Jiewon- According to Omoleke’s review, the decline in exportation of agricultural goods and withdrawal from participation in international events such as the Olympics or Hajj had significant socio-economical and psychological effects on the affected countries in both individual and national levels. For those who aren’t or haven’t been involved with the affected countries, it would be naive of us to form thoughts and opinions solely based on numbers and trends.
Evidence Based Medicine (idealism vs. reality)
Jiewon- Evidence Aid provides free access to systematic reviews and short summaries (also in French and Spanish) of systematic reviews. Acting as the link between the two ends of EBM- providing health care and generating evidence, Evidence Aid believes that the dissemination of relevant evidence resources fulfill our mission to bring evidence based practice even in the resource scarce regions.
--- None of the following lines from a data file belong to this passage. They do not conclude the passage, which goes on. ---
(** C3: the sentinel is [{hhi: 0, totalSupply: "0", holderCount: 0,
    topHolders: [], concentrationLevel: "No active holders"}];
    [calculateHHI] returns it, normally, exactly when the fetched holder
    list is empty or every amount is one that [BigInt] accepts and the
    amounts add up to zero; so it does when every fetched amount is zero,
    and when the service returns accounts of amount "0" only. *)
Theorem calculateHHI_empty_iff :
  emptyResult
  = {| hhi := 0; totalSupply := "0"; holderCount := 0; topHolders := [];
       concentrationLevel := "No active holders" |}
  /\ (forall holders,
        calculateHHI_of holders = Normal emptyResult
        <-> holders = []
            \/ (firstMalformed holders = None /\ total holders = 0))
  /\ (forall holders,
        Forall (fun h => StringToBigInt (amount h) = Some 0) holders ->
        calculateHHI_of holders = Normal emptyResult)
  /\ (forall fuel up mint,
        (forall req value acc,
           up req = HttpResponse (RpcResult (Some value)) ->
           acc ∈ value -> exists owner, acc = Parsed owner "0") ->
        calculateHHI (S fuel) up mint = Some (Normal emptyResult)).
Proof.
  assert (forall holders,
            calculateHHI_of holders = Normal emptyResult
            <-> holders = []
                \/ (firstMalformed holders = None /\ total holders = 0))
    as Hiff.
  { intros holders. rewrite calculateHHI_of_spec.
    destruct holders as [|h rest]; [by split; [left|]|].
    destruct (firstMalformed (h :: rest)) as [s|].
    { split; [done|]. by intros [|[? _]]. }
    destruct (Z.eqb_spec (total (h :: rest)) 0) as [->|Hne].
    { split; [by right|done]. }
    split.
    - intros Heq. assert (hhiRecord (h :: rest) = emptyResult) as Hrec
        by congruence.
      by apply hhiRecord_not_empty in Hrec.
    - intros [|[_ Heq]]; [done|]. congruence. }
  split; [done|]. split; [exact Hiff|]. split.
  - intros holders Hz. apply Hiff. right.
    pose proof (zero_amounts_total holders Hz) as Hsum.
    rewrite sumAmounts_spec in Hsum.
    destruct (firstMalformed holders); [done|]. split; congruence.
  - intros fuel up mint Hz. unfold calculateHHI, getAllTokenHolders.
    rewrite fetchLoop_step.
    assert (recordsOf up mint DEFAULT_PAGE_SIZE 0 = []) as Hrec.
    { rewrite recordsOf_qualifies. apply zero_accounts_qualify.
      intros acc (value & Hup & Hin)%rawOf_elem. by eapply Hz. }
    assert (continues up mint DEFAULT_PAGE_SIZE 0 = false) as ->.
    { unfold continues. unfold recordsOf in Hrec.
      destruct (fetchPage up (request mint DEFAULT_PAGE_SIZE 0))
        as [[holders|]|e]; [|done..]. by rewrite Hrec. }
    by rewrite Hrec.
Qed.

(** Scenario E on a page of three accounts of amount "0". *)
Lemma calculateHHI_empty_scenarioE :
  calculateHHI 1
    (fun _ => HttpResponse (RpcResult
       (Some [Parsed "A" "0"; Parsed "B" "0"; Parsed "C" "0"])))
    "mint"
  = Some (Normal emptyResult).
Proof.
  destruct calculateHHI_empty_iff as (_ & _ & _ & Hzero).
  apply Hzero. intros req value acc [= <-] Hin.
  repeat (apply elem_of_cons in Hin as [->|Hin]; [by eexists|]).
  by apply elem_of_nil in Hin.
Defined.

(** ** Percentages *)

Lemma round4_ten_thousandths z :
  round4 (inject_Z z / 10000) = Qmake z 10000.
Proof.
  unfold round4. f_equal.
  assert (inject_Z z / 10000 * 10000 + (1 # 2) == inject_Z z + (1 # 2))%Q
    as -> by (field; done).
  pose proof (Qfloor_le (inject_Z z + (1 # 2))) as Hle.
  pose proof (Qlt_floor (inject_Z z + (1 # 2))) as Hlt.
  set (f := Qfloor (inject_Z z + (1 # 2))) in *.
  rewrite inject_Z_plus in Hlt.
  assert (f < z + 1).
  { rewrite Zlt_Qlt, inject_Z_plus. change (inject_Z 1) with 1%Q in *. lra. }
  assert (z < f + 1).
  { rewrite Zlt_Qlt, inject_Z_plus. change (inject_Z 1) with 1%Q in *. lra. }
  lia.
Qed.

(** The quotient of an integer by 10000 is the number nearest to the
    decimal of four places. *)
Lemma fdiv_ten_thousandths z :
  fdiv (inject_Z z) 10000 = binary64 (Qmake z 10000).
Proof.
  unfold fdiv, Qdiv, Qmult, Qinv, inject_Z. cbn [Qnum Qden].
  by rewrite Z.mul_1_r.
Qed.

(** The share of an unsigned amount [a <= T], scaled by a million, is small
    enough for its conversion to a number to be exact. *)
Lemma scaled_share_exact a T :
  0 < T -> 0 <= a <= T ->
  Number ((a * 1000000) ÷ T) = a * 1000000 / T.
Proof.
  intros HT Ha. rewrite Z.quot_div_nonneg by lia.
  apply Number_exact. split; [apply Z.div_pos; lia|].
  assert (a * 1000000 / T <= 1000000); [|lia].
  apply Z.div_le_upper_bound; nia.
Qed.

Lemma holder_le_total holders h :
  Forall unsignedAmount holders -> h ∈ holders ->
  0 <= amountZ h <= total holders.
Proof.
  intros Hu Hin. pose proof (unsigned_amounts holders Hu) as Hnonneg.
  assert (amountZ h ∈ amountZ <$> holders) as Hin'
    by by apply list_elem_of_fmap_2.
  split; [|by apply elem_le_sumZ].
  by apply (proj1 (Forall_forall _ _) Hnonneg).
Qed.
Despite receiving positive feedback and references of the distribution of the Evidence Aid Ebola collection, we continuously work under the assumption that the resources will be utilized in places where it is most needed, thereby informing programmes and saving valuable resources.
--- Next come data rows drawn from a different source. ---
(** * telegram_digest: summarization-and-digest pipeline

    A shallow embedding of [telegram_digest.py]: the text normalizer, the
    local summarizer, the remote/local summarizer orchestration, the deep
    link builder, the unread-message collector, the notification
    renderer, the notification poster and the report renderer, followed by
    the properties the specification states about them and by further
    properties read off the code.

    Python [str] values are sequences of Unicode code points; they are
    modelled as [list N].  Python [int] values are modelled as [Z]. *)

From Stdlib Require Import Strings.String Strings.Ascii.
From Stdlib Require Import List NArith ZArith Bool Arith Lia.
From Stdlib Require DecimalPos DecimalZ.
From Stdlib Require Import Permutation.
Import ListNotations.

Local Open Scope N_scope.

(* ================================================================= *)
(** ** Python strings *)

Definition char := N.
Definition pystr := list char.

(** Decoding of a UTF-8 literal of this file into code points, so that the
    string constants of the source can be written as they appear there. *)
Fixpoint utf8_go (need : nat) (acc : N) (s : string) : pystr :=
  match s with
  | EmptyString => []
  | String a rest =>
      let b := N_of_ascii a in
      match need with
      | O =>
          if b <? 128 then b :: utf8_go 0 0 rest
          else if b <? 224 then utf8_go 1 (b - 192) rest
          else if b <? 240 then utf8_go 2 (b - 224) rest
          else utf8_go 3 (b - 240) rest
      | S k =>
          let acc' := acc * 64 + (b - 128) in
          match k with
          | O => acc' :: utf8_go 0 0 rest
          | S _ => utf8_go k acc' rest
          end
      end
  end.

Definition utf8 (s : string) : pystr := utf8_go 0 0 s.

Definition pystr_eqb (a b : pystr) : bool :=
  if list_eq_dec N.eq_dec a b then true else false.

(** Truthiness of a [str]: the empty string is falsy. *)
Definition nonempty (s : pystr) : bool :=
  match s with [] => false | _ :: _ => true end.

(** Truthiness of an [Optional[str]]: [None] and [""] are falsy. *)
Definition truthy (o : option pystr) : bool :=
  match o with Some (_ :: _) => true | _ => false end.

(** [o or ""] *)
Definition or_empty (o : option pystr) : pystr :=
  match o with Some s => s | None => [] end.

(** [str.isspace] on one character, which is also the class [\s] of [re]
    on [str] patterns. *)
Definition is_space (c : char) : bool :=
  ((9 <=? c) && (c <=? 13)) || ((28 <=? c) && (c <=? 32))
  || (c =? 133) || (c =? 160) || (c =? 5760)
  || ((8192 <=? c) && (c <=? 8202))
  || (c =? 8232) || (c =? 8233) || (c =? 8239) || (c =? 8287)
  || (c =? 12288).

Fixpoint drop_while (p : char -> bool) (s : pystr) : pystr :=
  match s with
  | [] => []
  | c :: t => if p c then drop_while p t else s
  end.

Fixpoint take_while (p : char -> bool) (s : pystr) : pystr :=
  match s with
  | [] => []
  | c :: t => if p c then c :: take_while p t else []
  end.

(** [str.lstrip], [str.rstrip] and [str.strip], for a class of characters. *)
Definition lstrip_by (p : char -> bool) (s : pystr) : pystr := drop_while p s.
Definition rstrip_by (p : char -> bool) (s : pystr) : pystr :=
  rev (drop_while p (rev s)).
Definition strip_by (p : char -> bool) (s : pystr) : pystr :=
  rstrip_by p (lstrip_by p s).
Audrey- Fear was a common emotion among the public that EVD was rampant in their community as well as among the health care workers working in the hospital. When a resource limited hospital is struck with an EVD outbreak, many guidelines are difficult to follow. Each ward only had a few bottles of near empty hand sanitizer and a limited supply of gloves. As per WHO guidelines, contacts are not to be isolated until they show signs and symptoms of EVD and are able to continue work. This caused an outcry within the hospital staff as they didn’t think the contacts should be working in outpatients with the risk of missing a sign or symptom and potentially contaminating hundreds of new patients. The hospital administration listened to the fears and gave onsite housing to the two contacts. When hospitals are given guidelines for outbreaks, everyone must act quickly and give all members as much information as possible in order to maintain trust within health care workers and the community.
Final words by Audrey and Jiewon
The 2018-19 EVD outbreak in DRC is a tragedy to the people of Congo and surrounding countries. We were fortunate to see and understand the complexities of this ongoing crisis through our own eyes, speaking to the experts, and through the published literature. We hope that our experiences and skills we acquired over the summer of 2019 will be valued throughout our future careers as physicians and be transferred to help provide the best evidence-based health care to our patients.
About the authors;
Audrey Bicknell: Audrey is currently in her third year of medicine at the National University of Ireland, Galway. She has interests in global health and women’s health and hopes to pursue a specialisation in Obstetrics and Gynaecology.
Jiewon Lim: Jiewon initially started her work at Evidence Aid as a volunteer and became the intern of the Evidence Aid Ebola collection. She was connected through Irish Forum Global Health (IFGH), working as a Student Outreach Group (SOG) representative of National University of Ireland- Galway (NUIG), whilst studying Medicine.